Why Associations Need Copyright Agreements to Protect Content
On the eve of the publication of a white paper that was a year in the making, attorney Paula Goedert, a partner at Barnes & Thornburg LLP, Chicago, got a call from a distressed association client. The client said three of the four authors, all volunteer committee members, were demanding it not be published. “The client said, ‘They don't have the right to do that. We're going to go ahead and publish anyway,’” recalls Goedert.
Her first question to the client was, “Do you have a copyright agreement?”
The client did not, which meant the volunteers held the copyright. Consequently, the association had no other recourse than to honor their request not to publish. “Because the volunteers are the copyright holders, if they register the work, the association will owe statutory damages, which can be substantial,” she said. “My client immediately saw that this was not a good course of action and backed off.”
This is a common problem among associations, says Goedert. Just because a volunteer produces content for an association — be it white papers, articles in newsletters, photographs, guidelines, logos, basically anything in writing – doesn’t mean the association automatically owns it. And because it does not own the content, the association cannot prevent others from using it.

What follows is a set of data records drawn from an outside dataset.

(** ** The code table *)

(** X8.  The table [generateCodes] fills from the built tree has the keys
    of the frequency table, except that the key ["__proto__"] gets no
    code; every code is a string of ['0'] and ['1'] that is not empty. *)
Theorem generateCodes_keys_and_bits (frequencies : FrequencyMap)
    (nodeIdCounter : Z) :
  match buildHuffmanTree frequencies nodeIdCounter with
  | Ok (tree, _) =>
    (∀ c, c ∈ Object_keys (generateCodes tree) ↔
          c ∈ Object_keys frequencies ∧ c ≠ js "__proto__") ∧
    (∀ c w, obj_get c (generateCodes tree) = Some w → isBitString w ∧ w ≠ [])
  | Throw _ => False
  end.
Proof.
  pose proof (buildHuffmanTree_spec frequencies nodeIdCounter) as H.
  destruct (Object_keys frequencies) as [|k ks] eqn:Hkeys.
  - rewrite H. split; [|done]. intros c. cbn. rewrite elem_of_nil. tauto.
  - destruct H as (root & n' & -> & _ & Hleaves). split.
    + intros c. by rewrite generateCodes_keys, Hleaves.
    + apply generateCodes_bits.
Qed.

(** X9.  For an object without the key ["__proto__"] the longest code of
    the table is one bit shorter than the depth [getTreeDepth] measures:
    no code has more bits and some code has that many. *)
Theorem longest_code_and_depth (frequencies : FrequencyMap) (nodeIdCounter : Z) :
  NoDup (Object_keys frequencies) →
  js "__proto__" ∉ Object_keys frequencies →
  Object_keys frequencies ≠ [] →
  ∃ tree nodeIdCounter',
    buildHuffmanTree frequencies nodeIdCounter = Ok (tree, nodeIdCounter') ∧
    (∀ c w, obj_get c (generateCodes tree) = Some w →
            (length w < getTreeDepth tree)%nat) ∧
    ∃ c w, obj_get c (generateCodes tree) = Some w ∧
           S (length w) = getTreeDepth tree.
Proof.
  intros Hnd Hproto Hne.
  destruct (buildHuffmanTree_structure frequencies nodeIdCounter Hne)
    as (root & n' & E & Hshape & Hleaves & _).
  exists (Some root), n'. split; [done |].
  assert (char root = None) as Hchar by (by destruct Hshape as [[? _] | [? _]]).
  assert (leafChars root ≡ₚ Object_keys frequencies) as Hchars.
  { rewrite <- leafFreqs_chars, Hleaves, <- list_fmap_compose.
    assert (∀ l : list jsstring,
              fst ∘ (λ k, (k, default 0 (obj_get k frequencies))) <$> l = l)
      as Hid by (induction l; cbn; by f_equal).
    by rewrite Hid. }
  split.
  - intros c w Hget. unfold generateCodes in Hget.
    rewrite traverse_assignCodes in Hget.
    apply assignCodes_get in Hget as [(w0 & Hin & ->) | Hget];
      [| done | apply NoDup_nil_2].
    rewrite storedCode_id by by apply (leafCodes_internal_nonempty root c).
    pose proof (leafCodes_depth root []) as Hdepth.
    rewrite Forall_forall in Hdepth. specialize (Hdepth _ Hin). cbn in Hdepth.
    cbn [getTreeDepth]. lia.
  - pose proof (buildHuffmanTree_cases frequencies nodeIdCounter) as Hcases.
    assert (∃ c w, (c, w) ∈ leafCodes root [] ∧
                   S (length w) = getTreeDepth_node root) as (c & w & Hin & Hlen).
    { destruct (Object_keys frequencies) as [|k1 [|k2 ks]]; [done | |].
      - rewrite E in Hcases. injection Hcases as ->.
        exists k1, (js "0"). split; [left | done].
      - destruct Hcases as (root' & n'' & E' & _ & Hstrict & _).
        rewrite E in E'. injection E' as <- _.
        by apply (leafCodes_deepest root []). }
    exists c, w. split; [|done].
    rewrite <- leafEntries_codes in Hin.
    apply list_elem_of_fmap in Hin as ([[c' f] w'] & [= -> ->] & Hin).
    rewrite (generateCodes_lookup root c' f w'); [| by rewrite Hchars | | done].
    + rewrite storedCode_id; [done |].
      apply (leafCodes_internal_nonempty root c'); [done |].
      rewrite <- leafEntries_codes. apply list_elem_of_fmap. by exists (c', f, w').
    + intros ->. apply Hproto. rewrite <- Hchars, <- (leafCodes_chars root []).
      rewrite <- leafEntries_codes, <- list_fmap_compose.
      apply list_elem_of_fmap. by exists (js "__proto__", f, w').
Qed.
(** * Picha: the client-side scarcity cache, form validation and helpers

    A shallow embedding of the logic of [src/pages/Index.tsx] and
    [src/components/ScarcityIndicator.tsx].

    - JavaScript strings are sequences of UTF-16 code units ([list N]), so
      that [length], [slice], [padStart] and [trim] count what the engine
      counts.
    - JavaScript numbers that the code computes with are integer counts
      (slots, retries, milliseconds, versions) and are modelled by [Z];
      the non-integer quantities ([rarity_score], [price_multiplier], the
      genetic traits) are only transported and are modelled by [Q].
    - React state is an explicit record; a handler is a function from the
      state before to the state after, and the toasts it shows and the
      timers it schedules are appended to logs kept in that record.
    - A [try]/[catch] is modelled with an explicit completion type, and the
      platform calls whose result the program cannot predict
      ([crypto.getRandomValues], [Math.random], [Date.now]) read an oracle
      at the current call number.
    - A string cannot be longer than the engine allows: the two string
      operations whose result grows with an argument of the caller check
      the limit of the platform and throw beyond it. *)

From Stdlib Require Import String Ascii.
From Stdlib Require Import List ZArith NArith QArith Bool Lia.
Import ListNotations.

Local Open Scope Z_scope.

(** ** JavaScript values and string primitives *)

Module Js.

Definition jsstring := list N.

(** An ASCII literal of the source, as code units. *)
Definition lit (s : string) : jsstring :=
  map N_of_ascii (list_ascii_of_string s).

Fixpoint str_eqb (a b : jsstring) : bool :=
  match a, b with
  | [], [] => true
  | x :: a', y :: b' => N.eqb x y && str_eqb a' b'
  | _, _ => false
  end.

(** Truthiness: the empty string and the number 0 are falsy. *)
Definition truthy_str (s : jsstring) : bool :=
  match s with [] => false | _ :: _ => true end.

Definition truthy_num (x : Z) : bool := negb (x =? 0).

(** [a || b] on strings and on numbers. *)
Definition str_or (a b : jsstring) : jsstring :=
  if truthy_str a then a else b.

Definition num_or (x d : Z) : Z := if truthy_num x then x else d.

(** [a || b] where [a] may be [undefined]/[null] ([None]). *)
Definition opt_str_or (a : option jsstring) (b : jsstring) : jsstring :=
  match a with Some s => str_or s b | None => b end.

Definition opt_num_or (a : option Z) (d : Z) : Z :=
  match a with Some x => num_or x d | None => d end.

(** An object (record, array) is always truthy. *)
Definition opt_obj_or {A : Type} (a : option A) (d : A) : A :=
  match a with Some x => x | None => d end.

(** [s || null]. *)
Definition str_or_null (s : jsstring) : option jsstring :=
  if truthy_str s then Some s else None.

(** WhiteSpace and LineTerminator code units of ECMAScript, the ones
    [String.prototype.trim] strips. *)
Definition isWhiteSpace (c : N) : bool :=
  (((9 <=? c) && (c <=? 13))
   || (c =? 32) || (c =? 160) || (c =? 5760)
   || ((8192 <=? c) && (c <=? 8202))
   || (c =? 8232) || (c =? 8233) || (c =? 8239) || (c =? 8287)
   || (c =? 12288) || (c =? 65279))%N.

Fixpoint trimStart (s : jsstring) : jsstring :=
  match s with
  | c :: s' => if isWhiteSpace c then trimStart s' else s
  | [] => []
  end.

Definition trimEnd (s : jsstring) : jsstring := rev (trimStart (rev s)).

Definition trim (s : jsstring) : jsstring := trimEnd (trimStart s).

Definition len (s : jsstring) : Z := Z.of_nat (length s).

Definition clamp (lo hi x : Z) : Z := Z.max lo (Z.min hi x).

(** [s.slice(start)]: a negative [start] counts from the end. *)
Definition slice_from (s : jsstring) (start : Z) : jsstring :=
  let from := if start <? 0 then Z.max (len s + start) 0
              else Z.min start (len s) in
  skipn (Z.to_nat from) s.

(** [s.slice(0, n)] for [n >= 0]. *)
Definition slice_to (s : jsstring) (n : nat) : jsstring := firstn n s.

(** [s.substring(start, end)]: both ends are clamped to the string and
    swapped when out of order. *)
Definition substring (s : jsstring) (start stop : Z) : jsstring :=
  let a := clamp 0 (len s) start in
  let b := clamp 0 (len s) stop in
  let lo := Z.min a b in
  let hi := Z.max a b in
  firstn (Z.to_nat (hi - lo)) (skipn (Z.to_nat lo) s).

(** The filler of [padStart]/[padEnd]: [fill] repeated and cut to [n]
    code units. *)
Definition filler (fill : jsstring) (n : nat) : jsstring :=
  firstn n (concat (repeat fill n)).

Definition padStart (s : jsstring) (target : Z) (fill : jsstring) : jsstring :=
  if (target <=? len s) || negb (truthy_str fill) then s
  else filler fill (Z.to_nat (target - len s)) ++ s.

Definition padEnd (s : jsstring) (target : Z) (fill : jsstring) : jsstring :=
  if (target <=? len s) || negb (truthy_str fill) then s
  else s ++ filler fill (Z.to_nat (target - len s)).

(** Digits of [Number.prototype.toString(radix)]: 0-9 then a-z. *)
Definition digit_char (d : N) : N :=
  (if d <? 10 then 48 + d else 87 + d)%N.

Fixpoint digits_aux (fuel : nat) (radix n : N) (acc : jsstring) : jsstring :=
  match fuel with
  | O => acc
  | S fuel' =>
      let acc' := digit_char (n mod radix) :: acc in
      if (n / radix =? 0)%N then acc' else digits_aux fuel' radix (n / radix) acc'
  end.

(** [n.toString(radix)] for a natural number [n]. *)
Definition nat_toString (radix n : N) : jsstring :=
  digits_aux (S (N.to_nat (N.log2 n))) radix n [].

(** [x.toString()] for an integer [x]. *)
Definition toString (x : Z) : jsstring :=
  if x <? 0 then lit "-" ++ nat_toString 10 (Z.to_N (- x))
  else nat_toString 10 (Z.to_N x).

(** A template-literal slot [${v}] for a string that may be [null], as
    the result of [URLSearchParams.get] is. *)
Definition template_null (v : option jsstring) : jsstring :=
  match v with Some s => s | None => lit "null" end.

(** A property of a parsed JSON object: absent (reading it gives
    [undefined]), [null], or a value. Both [undefined] and [null] are
    falsy, and they print differently. *)
Inductive property (A : Type) :=
| Absent
| Null
| Present (a : A).
Arguments Absent {A}.
Arguments Null {A}.
Arguments Present {A} a.

(** A template-literal slot [${v}] for a string property. *)
Definition template_property (v : property jsstring) : jsstring :=
  match v with
  | Present s => s
  | Null => lit "null"
  | Absent => lit "undefined"
  end.

Definition isLowerHex (c : N) : bool :=
  (((48 <=? c) && (c <=? 57)) || ((97 <=? c) && (c <=? 102)))%N.

(** *** Abrupt completion *)

Record AxiosResponseData := {
  data_error : option jsstring;
  data_message : option jsstring
}.

Record AxiosResponse := {
  status : Z;
  data : option AxiosResponseData
}.

Record AxiosError := {
  ax_message : jsstring;
  ax_code : option jsstring;
  ax_response : option AxiosResponse
}.

(** What a [catch] clause can receive. *)
Inductive thrown :=
| ThrownAxios (e : AxiosError)
| ThrownError (message : jsstring)
| ThrownOther.

Inductive completion (A : Type) :=
| Normal (a : A)
| Throw (e : thrown).
Arguments Normal {A} a.
Arguments Throw {A} e.

(** *** Platform oracles

    The [k]-th platform call of a run reads the oracle at [k]. *)
Record Platform := {
  (** [crypto.getRandomValues] on a fresh [Uint8Array(n)]: the bytes, or
      what is thrown when [crypto] is missing or the call fails. *)
  getRandomValues : nat -> nat -> completion (list N);
  (** [Math.random().toString(16)] and [Math.random().toString(36)]. *)
  random_toString16 : nat -> jsstring;
  random_toString36 : nat -> jsstring;
  (** [Date.now()], in milliseconds. *)
  date_now : nat -> Z;
  (** By how much the longest string of the engine exceeds the shortest
      limit in use. *)
  string_headroom : N
}.

(** The longest string an engine allows. ECMAScript leaves the limit to
    the engine; the shortest one in use is V8's on 32-bit platforms,
    [2^28 - 16] code units (V8 on 64-bit platforms has [2^29 - 24],
    SpiderMonkey [2^30 - 2], JavaScriptCore [2^31 - 1]). *)
Definition shortest_string_limit : Z := 268435440.

Definition max_string_length (P : Platform) : Z :=
  shortest_string_limit + Z.of_N (string_headroom P).

(** The RangeError of a string that would be too long. *)
Definition invalid_string_length : thrown :=
  ThrownError (lit "Invalid string length").

(** Computations that call the platform and may throw. *)
Definition M (A : Type) : Type := Platform -> nat -> completion A * nat.

Definition ret {A} (a : A) : M A := fun _ k => (Normal a, k).

Definition bind {A B} (m : M A) (f : A -> M B) : M B :=
  fun P k =>
    match m P k with
    | (Normal a, k') => f a P k'
    | (Throw e, k') => (Throw e, k')
    end.

Definition throw {A} (e : thrown) : M A := fun _ k => (Throw e, k).

Definition try_catch {A} (body : M A) (handler : thrown -> M A) : M A :=
  fun P k =>
    match body P k with
    | (Normal a, k') => (Normal a, k')
    | (Throw e, k') => handler e P k'
    end.

Definition crypto_getRandomValues (n : nat) : M (list N) :=
  fun P k =>
    (getRandomValues P k n, S k).

Definition Math_random_toString16 : M jsstring :=
  fun P k => (Normal (random_toString16 P k), S k).

Definition Math_random_toString36 : M jsstring :=
  fun P k => (Normal (random_toString36 P k), S k).

Definition Date_now : M Z :=
  fun P k => (Normal (date_now P k), S k).

(** [parts.join('')]: the concatenation, or a RangeError when it would be
    longer than the engine allows. *)
Definition join_empty (parts : list jsstring) : M jsstring :=
  fun P k =>
    if max_string_length P <? len (concat parts)
    then (Throw invalid_string_length, k)
    else (Normal (concat parts), k).

(** [s.padEnd(target, fill)]: a RangeError when padding is due and the
    padded string would be longer than the engine allows. *)
Definition padEnd_checked (s : jsstring) (target : Z) (fill : jsstring)
  : M jsstring :=
  fun P k =>
    if (len s <? target) && truthy_str fill && (max_string_length P <? target)
    then (Throw invalid_string_length, k)
    else (Normal (padEnd s target fill), k).

End Js.

Import Js.

Notation "x <- m ;; f" := (Js.bind m (fun x => f))
(at level 61, m at next level, right associativity).

(** ** The main page, [src/pages/Index.tsx] *)

Module Index.

(** *** Interfaces *)

Record GeneticTraits := {
  luminosity : Q;
  architectural_complexity : Q;
  ethereal_quality : Q;
  evolution_speed : Q;
  style_intensity : Q;
  temporal_resonance : Q
}.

Content is king in the association world. Whoever owns the content gets to determine how it's used, repurposed, and disseminated. “If the association is not aware that the creator of the work product owns the copyright, they go on their merry way thinking they own a lot of intellectual property when they really own a handful of sand.”
Here are some do’s and don’ts to ensure that the association owns what its volunteers produce.
Get a Signed Copyright Agreement.
It doesn’t have to be fancy, but associations must get a signed copyright agreement for any written content that’s created by volunteers. A simple sentence that states, “I hereby assign copyright in XYX product to XYZ Association,” will do, says Goedert. If it’s subject to trademark, like a logo, then it should say, “I hereby assign my rights in XYZ Logo to XYZ Association.” And get it signed. “I've seen associations destroy mugs, stationery, t-shirts and all sorts of things because they didn't get written assignment from the creator.”
Don’t Forget About Photographs.
People often think that the person featured in the picture owns the picture, but the truth is, the photographer owns the picture. “So, when someone says, ‘Here's a picture of me and my buddies at the last conference that you can put it in the newsletter,’ someone must ask — who took the picture?” explains Goedert. The association may also have to get permission of the people in the photo, but first it needs to get the okay from the photographer. “I have had client associations pay out significant damages for failure to understand this simple concept,” says Goedert.
Don’t Rely on Copyright Notices.
It happens all the time, says Goedert — associations put a copyright notice on a white paper that says, “Content is copyright of XYZ Association, do not reproduce,” or something similar. It’s meaningless, she says. “Simply putting a copyright notice on something doesn't make it true. Otherwise I’d go out and put my copyright on a whole bunch of John Grisham novels,” Goedert quipped.
“I would never wait until the first committee meeting to get signatures,” states Goedert. Volunteers probably won’t appreciate having this dropped on them after they’ve already sprung for airfare to get there. Goedert recommends sending a letter every time a volunteer is asked to work on a committee or work group. It might say, “Congratulations on being appointed to XYZ Committee. The society thrives on volunteers like you. Please sign below so that we can fully utilize your work product for the committee.”
Also, state that if the association does not receive the signed agreement, the volunteer will not be allowed to attend the meetings or participate in the group.
Make Sure Staff Members Understand.
Goedert lectures her clients routinely on this topic, but recently had a situation where a staffer failed to get a copyright agreement on a major project. As it turned out, the author refused to transfer his copyright. The staffer said she didn’t give the author the form Goedert provided at the lecture because she didn’t think it applied to her. The lesson learned — “Make sure that any staff member in the association that deals with committees thoroughly understands this issue.”